Quantum state tomography poses challenges of both fundamental and technical nature. We need to build fast, low-noise detectors that are able to amplify a subtraction charge that is equivalent to only about 10000 electrons within a bandwidth of a few hundred megahertz. Once this detector is set up, it produces a noisy, time-dependent trace that we see on an oscilloscope screen and can acquire with a computer. Then we need to reliably convert this trace into a set of quadrature values, determine the local oscillator phase associated with each of these values, and then apply a numerical algorithm to reconstruct the state. This reconstruction must be robust with respect to the noise, non-uniform distribution of the local oscillator phases, frequently insufficient number of data points. Once the state is reconstructed, we must be able to reliably estimate the error of this reconstruction.
When we construct an electronic circuit, we base our design on precise knowledge of the properties of each component. All resistors, capacitors, transistors, and microchips come with a detailed specification sheet which describes how the electronic component will process different signals.
The task of assembling a complex quantum circuit (for example, a quantum optical information processor) poses a similar requirement. We must have precise knowledge of the properties of each circuit component (be it, for example, a quantum memory cell, a noisy transmission line or a quantum computer gate): for each input quantum state we must be able to predict the output state after it has been processed by our device. This is a quantum version of the famous black box problem (for aesthetic reasons, the black box is shown in pink color in the figure on the right). Such a problem is approached through a procedure called quantum process tomography (QPT). The idea of QPT is to send a number of "probe" states into the black box and determine the output. Knowing the effect of the "black box" on the probe states, we can calculate its effect on any other state.
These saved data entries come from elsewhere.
(* ===== verification/ClientState.v ===== *)
(** The state of a client: its subscriptions, the log of unconfirmed
    mutations, the session with the server, and what it has done so far.
    packages/client/src/layered-store.ts, mutation-log.ts, reconcile.ts,
    client.ts; the client's messages are those of packages/sync/src/protocol.ts.

    Subscriptions are objects shared by two maps, so they live in a heap; a
    value has an identity, so that [!==] can be told from a deep comparison. *)
From Stdlib Require Import ZArith Lia SpecFloat.
From stdpp Require Import base list strings.
From S2P Require Import Prelude JsBase JsText Float64 Values ValuesJson DocStore StateRes RowDiff SyncProtocol.

(** * Values with identity *)

Record cell := Cell { c_id : nat; c_val : value }.

(** [===]: primitives by value, with NaN unequal to itself and the two zeros
    equal; objects, arrays and buffers by identity. *)
Definition strict_eq (a b : cell) : bool :=
  match c_val a, c_val b with
  | VNull, VNull => true
  | VBool x, VBool y => Bool.eqb x y
  | VNumber x, VNumber y => SFeqb (num_f x) (num_f y)
  | VBigint x, VBigint y => x =? y
  | VString x, VString y => bool_decide (x = y)
  | VBytes _, VBytes _ | VArray _, VArray _ | VObject _, VObject _ => bool_decide (c_id a = c_id b)
  | _, _ => false
  end.

(** [undefined] is [None]. *)
Definition strict_eq_opt (a b : option cell) : bool :=
  match a, b with
  | None, None => true
  | Some x, Some y => strict_eq x y
  | _, _ => false
  end.

(** * Subscriptions *)

(** A listener, with or without [onError]. *)
Record listener := Listener { li_id : nat; li_onError : bool }.
#[global] Instance listener_eq_dec : EqDecision listener.
Proof. solve_decision. Defined.

Inductive render_mode := RenderById | RenderRange | RenderPage.
#[global] Instance render_mode_eq_dec : EqDecision render_mode.
Proof. solve_decision. Defined.

Record csub := CSub
  { q_queryId : Z; q_path : jsstr; q_args : json; q_hash : jsstr;
    q_serverValue : option cell; q_composedValue : option cell; q_answered : bool; q_lastHash : option jsstr;
    q_diffRows : option row_map; q_renderMode : option render_mode; q_orderDir : option order;
    q_pageMeta : option page_meta; q_listeners : list listener }.

Definition with_server (s : csub) (v : option cell) : csub :=
  CSub (q_queryId s) (q_path s) (q_args s) (q_hash s) v (q_composedValue s) (q_answered s) (q_lastHash s)
    (q_diffRows s) (q_renderMode s) (q_orderDir s) (q_pageMeta s) (q_listeners s).
Definition with_composed (s : csub) (v : option cell) : csub :=
  CSub (q_queryId s) (q_path s) (q_args s) (q_hash s) (q_serverValue s) v (q_answered s) (q_lastHash s)
    (q_diffRows s) (q_renderMode s) (q_orderDir s) (q_pageMeta s) (q_listeners s).
Definition with_answered (s : csub) (b : bool) : csub :=
  CSub (q_queryId s) (q_path s) (q_args s) (q_hash s) (q_serverValue s) (q_composedValue s) b (q_lastHash s)
    (q_diffRows s) (q_renderMode s) (q_orderDir s) (q_pageMeta s) (q_listeners s).
Definition with_lastHash (s : csub) (h : option jsstr) : csub :=
  CSub (q_queryId s) (q_path s) (q_args s) (q_hash s) (q_serverValue s) (q_composedValue s) (q_answered s) h
    (q_diffRows s) (q_renderMode s) (q_orderDir s) (q_pageMeta s) (q_listeners s).
Definition with_diff (s : csub) (rows : option row_map) (m : option render_mode) (d : option order) (pm : option page_meta)
    : csub :=
  CSub (q_queryId s) (q_path s) (q_args s) (q_hash s) (q_serverValue s) (q_composedValue s) (q_answered s)
    (q_lastHash s) rows m d pm (q_listeners s).
Definition with_listeners (s : csub) (ls : list listener) : csub :=
  CSub (q_queryId s) (q_path s) (q_args s) (q_hash s) (q_serverValue s) (q_composedValue s) (q_answered s)
    (q_lastHash s) (q_diffRows s) (q_renderMode s) (q_orderDir s) (q_pageMeta s) ls.

(** * Optimistic updates *)

(** An updater as the calls it makes on its store; every answer, an exception
    included, decides how it goes on.  [UNew] makes a value. *)
Inductive updater :=
  | UDone
  | UThrow (e : js_error)
  | UNew (v : value) (k : cell -> updater)
  | UGet (path : jsstr) (args : value) (k : res (option cell) -> updater)
  | USet (path : jsstr) (args : value) (v : option cell) (k : res unit -> updater)
  | UAll (path : jsstr) (k : res (list (value * option cell)) -> updater)
  | UPlaceholder (table : jsstr) (k : jsstr -> updater)
  | UNow (k : Z -> updater).

Inductive entry_status :=
  | Unsent
  | Inflight
  | Completed (commitTs completedAt : Z)
  | Parked_.
Definition is_unsent (s : entry_status) : bool := match s with Unsent => true | _ => false end.
Definition is_parked (s : entry_status) : bool := match s with Parked_ => true | _ => false end.
Definition is_completed (s : entry_status) : bool := match s with Completed _ _ => true | _ => false end.

Record pending := Pending
  { pm_requestId : jsstr; pm_udfPath : jsstr; pm_args : json; pm_update : option (value -> updater);
    pm_entropy : jsstr; pm_now : Z; pm_touched : list jsstr; pm_status : entry_status;
    pm_clientId : option jsstr; pm_seq : option Z; pm_order : option Z; pm_durable : bool;
    pm_fingerprint : option jsstr }.

Definition with_touched (e : pending) (t : list jsstr) : pending :=
  Pending (pm_requestId e) (pm_udfPath e) (pm_args e) (pm_update e) (pm_entropy e) (pm_now e) t (pm_status e)
    (pm_clientId e) (pm_seq e) (pm_order e) (pm_durable e) (pm_fingerprint e).
Definition with_status (e : pending) (s : entry_status) : pending :=
  Pending (pm_requestId e) (pm_udfPath e) (pm_args e) (pm_update e) (pm_entropy e) (pm_now e) (pm_touched e) s
    (pm_clientId e) (pm_seq e) (pm_order e) (pm_durable e) (pm_fingerprint e).
Definition without_update (e : pending) : pending :=
  Pending (pm_requestId e) (pm_udfPath e) (pm_args e) None (pm_entropy e) (pm_now e) (pm_touched e) (pm_status e)
    (pm_clientId e) (pm_seq e) (pm_order e) (pm_durable e) (pm_fingerprint e).
Definition with_durable (e : pending) : pending :=
  Pending (pm_requestId e) (pm_udfPath e) (pm_args e) (pm_update e) (pm_entropy e) (pm_now e) (pm_touched e)
    (pm_status e) (pm_clientId e) (pm_seq e) (pm_order e) true (pm_fingerprint e).
Definition with_identity (e : pending) (clientId : jsstr) (seq ord : Z) : pending :=
  Pending (pm_requestId e) (pm_udfPath e) (pm_args e) (pm_update e) (pm_entropy e) (pm_now e) (pm_touched e)
    (pm_status e) (Some clientId) (Some seq) (Some ord) (pm_durable e) (pm_fingerprint e).

(** * Messages to the server *)

Record batch_entry := BatchEntry
  { be_requestId : jsstr; be_udfPath : jsstr; be_args : json; be_ref : option mutation_ref }.

Inductive client_message :=
  | MConnect (clientId : option jsstr) (resume : option (list mutation_ref * list mutation_ref)) (supportsQueryDiff : bool)
  | MModifyQuerySet (add : list query_request) (remove : list Z)
  | MMutation (e : batch_entry)
  | MMutationBatch (es : list batch_entry)
  | MAction (requestId udfPath : jsstr) (args : json)
  | MEphemeralPublish (topic : jsstr) (event : json)
  | MSetAuth (token : option jsstr)
  | MSetAdminAuth (key : jsstr).

(** * What the client does *)

Inductive rejection :=
  | RejectServer (message : jsstr) (code : option jsstr)
  | RejectUndelivered
  | RejectReset.

Inductive outbox_op :=
  | ObAppend (requestId clientId : jsstr) (seq ord : Z)
  | ObDequeue (clientId : jsstr) (seq : Z)
  | ObParked (clientId : jsstr) (seq : Z)
  | ObStatus (clientId : jsstr) (seq : Z) (inflight : bool)
  | ObMarkFailed (clientId : jsstr) (seq : Z) (message : jsstr) (code : option jsstr)
  | ObSetMeta (clientId : jsstr) (nextSeq : Z) (deployment : option jsstr).

Inductive client_out :=
  | OUpdate (hash : jsstr) (l : nat) (v : cell)
  | OError (hash : jsstr) (l : nat) (e : jsstr)
  | OSend (m : client_message)
  | OResolve (requestId : jsstr) (v : value)
  | OReject (requestId : jsstr) (r : rejection)
  | OActionResolve (requestId : jsstr) (v : value)
  | OActionReject (requestId : jsstr) (e : jsstr)
  | OOverflow
  | OBroadcast (l : nat) (topic : jsstr) (event : value)
  | OOutbox (op : outbox_op)
  | ONudge
  | OBaseline
  | OPaused (requestId udfPath code : jsstr)
  | OMutationFailed (clientId : jsstr) (seq : Z) (udfPath message : jsstr) (code : option jsstr)
  | OClientReset (oldId : option jsstr) (newId : jsstr) (reEnqueued rejected : Z).

(** * The client *)

(** The connection: version bracket, resync, the frontier of the connection
    before, and the capability. *)
Record conn := Conn
  { cn_version : state_version; cn_resyncing : bool; cn_closed : bool; cn_resumeSinceTs : Z; cn_diffSent : bool;
    cn_auth : option (option jsstr) }.

(** The durable outbox, when there is one. *)
Record outbox := Outbox
  { ob_clientId : option jsstr; ob_nextSeq : Z; ob_order : Z; ob_armed : bool; ob_maxQueue : Z;
    ob_deployment : option jsstr; ob_awaiting : bool; ob_pendingDrops : list jsstr; ob_connectSent : bool;
    ob_fingerprint : jsstr }.

Record client := Client
  { k_next : nat;                          (* identities handed out *)
    k_heap : list csub; k_byHash : list (jsstr * nat); k_byId : list (Z * nat);
    k_log : list (jsstr * pending); k_observedTs : Z; k_timers : list jsstr;
    k_callbacks : list jsstr; k_actions : list jsstr; k_broadcast : list nat;
    k_nextQueryId : Z; k_nextRequestId : Z;
    k_conn : conn; k_outbox : option outbox; k_out : list client_out }.

Definition client_new (ob : option outbox) : client :=
  Client 0 [] [] [] [] 0 [] [] [] [] 1 1 (Conn INITIAL_VERSION false false 0 false None) ob [].

Definition set_next (k : client) (n : nat) : client :=
  Client n (k_heap k) (k_byHash k) (k_byId k) (k_log k) (k_observedTs k) (k_timers k) (k_callbacks k) (k_actions k)
    (k_broadcast k) (k_nextQueryId k) (k_nextRequestId k) (k_conn k) (k_outbox k) (k_out k).
Definition set_heap (k : client) (h : list csub) : client :=
  Client (k_next k) h (k_byHash k) (k_byId k) (k_log k) (k_observedTs k) (k_timers k) (k_callbacks k) (k_actions k)
    (k_broadcast k) (k_nextQueryId k) (k_nextRequestId k) (k_conn k) (k_outbox k) (k_out k).
Definition set_maps (k : client) (bh : list (jsstr * nat)) (bi : list (Z * nat)) : client :=
  Client (k_next k) (k_heap k) bh bi (k_log k) (k_observedTs k) (k_timers k) (k_callbacks k) (k_actions k)
    (k_broadcast k) (k_nextQueryId k) (k_nextRequestId k) (k_conn k) (k_outbox k) (k_out k).
Definition set_log (k : client) (l : list (jsstr * pending)) : client :=
  Client (k_next k) (k_heap k) (k_byHash k) (k_byId k) l (k_observedTs k) (k_timers k) (k_callbacks k) (k_actions k)
    (k_broadcast k) (k_nextQueryId k) (k_nextRequestId k) (k_conn k) (k_outbox k) (k_out k).
Definition set_observed (k : client) (ts : Z) : client :=
  Client (k_next k) (k_heap k) (k_byHash k) (k_byId k) (k_log k) ts (k_timers k) (k_callbacks k) (k_actions k)
    (k_broadcast k) (k_nextQueryId k) (k_nextRequestId k) (k_conn k) (k_outbox k) (k_out k).
Definition set_timers (k : client) (t : list jsstr) : client :=
  Client (k_next k) (k_heap k) (k_byHash k) (k_byId k) (k_log k) (k_observedTs k) t (k_callbacks k) (k_actions k)
    (k_broadcast k) (k_nextQueryId k) (k_nextRequestId k) (k_conn k) (k_outbox k) (k_out k).
Definition set_callbacks (k : client) (cs : list jsstr) : client :=
  Client (k_next k) (k_heap k) (k_byHash k) (k_byId k) (k_log k) (k_observedTs k) (k_timers k) cs (k_actions k)
    (k_broadcast k) (k_nextQueryId k) (k_nextRequestId k) (k_conn k) (k_outbox k) (k_out k).
Definition set_actions (k : client) (cs : list jsstr) : client :=
  Client (k_next k) (k_heap k) (k_byHash k) (k_byId k) (k_log k) (k_observedTs k) (k_timers k) (k_callbacks k) cs
    (k_broadcast k) (k_nextQueryId k) (k_nextRequestId k) (k_conn k) (k_outbox k) (k_out k).
Definition set_broadcast (k : client) (ls : list nat) : client :=
  Client (k_next k) (k_heap k) (k_byHash k) (k_byId k) (k_log k) (k_observedTs k) (k_timers k) (k_callbacks k)
    (k_actions k) ls (k_nextQueryId k) (k_nextRequestId k) (k_conn k) (k_outbox k) (k_out k).
Definition set_ids (k : client) (q r : Z) : client :=
  Client (k_next k) (k_heap k) (k_byHash k) (k_byId k) (k_log k) (k_observedTs k) (k_timers k) (k_callbacks k)
    (k_actions k) (k_broadcast k) q r (k_conn k) (k_outbox k) (k_out k).
Definition set_conn (k : client) (c : conn) : client :=
  Client (k_next k) (k_heap k) (k_byHash k) (k_byId k) (k_log k) (k_observedTs k) (k_timers k) (k_callbacks k)
    (k_actions k) (k_broadcast k) (k_nextQueryId k) (k_nextRequestId k) c (k_outbox k) (k_out k).
Definition set_outbox (k : client) (ob : option outbox) : client :=
  Client (k_next k) (k_heap k) (k_byHash k) (k_byId k) (k_log k) (k_observedTs k) (k_timers k) (k_callbacks k)
    (k_actions k) (k_broadcast k) (k_nextQueryId k) (k_nextRequestId k) (k_conn k) ob (k_out k).
Definition put (k : client) (o : list client_out) : client :=
  Client (k_next k) (k_heap k) (k_byHash k) (k_byId k) (k_log k) (k_observedTs k) (k_timers k) (k_callbacks k)
    (k_actions k) (k_broadcast k) (k_nextQueryId k) (k_nextRequestId k) (k_conn k) (k_outbox k) (k_out k ++ o).

(** A new object for a value. *)
Definition alloc (k : client) (v : value) : client * cell := (set_next k (S (k_next k)), Cell (k_next k) v).

(** Subscription objects. *)
Definition sub_at (k : client) (r : nat) : option csub := k_heap k !! r.
Definition set_sub (k : client) (r : nat) (s : csub) : client := set_heap k (<[r := s]> (k_heap k)).
Definition ref_of_hash (k : client) (hash : jsstr) : option nat := jm_get (k_byHash k) hash.
Definition sub_of_hash (k : client) (hash : jsstr) : option csub := r ← ref_of_hash k hash; sub_at k r.
(** The subscriptions of [byHash], in its order. *)
Definition live_subs (k : client) : list (jsstr * csub) :=
  omap (fun hr => (fun s => (hr.1, s)) <$> sub_at k hr.2) (k_byHash k).

Definition client_log_entries (k : client) : list pending := jm_values (k_log k).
The basics of QPT are described in the tutorial. We have recently developed the continuous-variable version of QPT, i.e. characterization of processes on quantum states of light in certain spatiotemporal modes without making any a priori assumptions regarding the black box. Similarly to homodyne tomography, our technique has the advantage of complete characterization of the process over the entire optical Hilbert space. Its further advantage is that it is sufficient use coherent states of various amplitudes and shapes as the probe states. In other words, in order to find out what a quantum black box does to an adbitrary state of light, it is enough to measure what it does to simple laser pulses!
Have a look at the picture on the right. This is the result of our experiment on quantum tomography of EIT-based optical memory. Columns of each color give the photon number distribution of the state retrieved from the memory given that the input is the k-photon state. For example, the dark blue columns indicate that if we store vacuum, the retrieved state is also, not surprisingly, almost exactly vacuum. The dark red columns, on the other hand, indicate the photon number distribution in the retrieved state if the input is the 4-photon state. Experimentally, it is very difficult to generate a pure 4-photon state to test what effect the storage will have on it. Yet we are able to obtain this information – and much more information that is essential for the understanding of the functionality of our memory cell – simply by storing and retrieving coherent states.
Additional work is underway, with the vision to make this method a universal standard for quantum device characterization. In particular, a robust algorithmic framework needs to be elaborated that would allow direct reconstruction of the superoperator from the experimental data acquired from the homodyne detector. Further open questions concern the evaluation of errors as well as the sampling frequency of the probe coherent states in the phase space.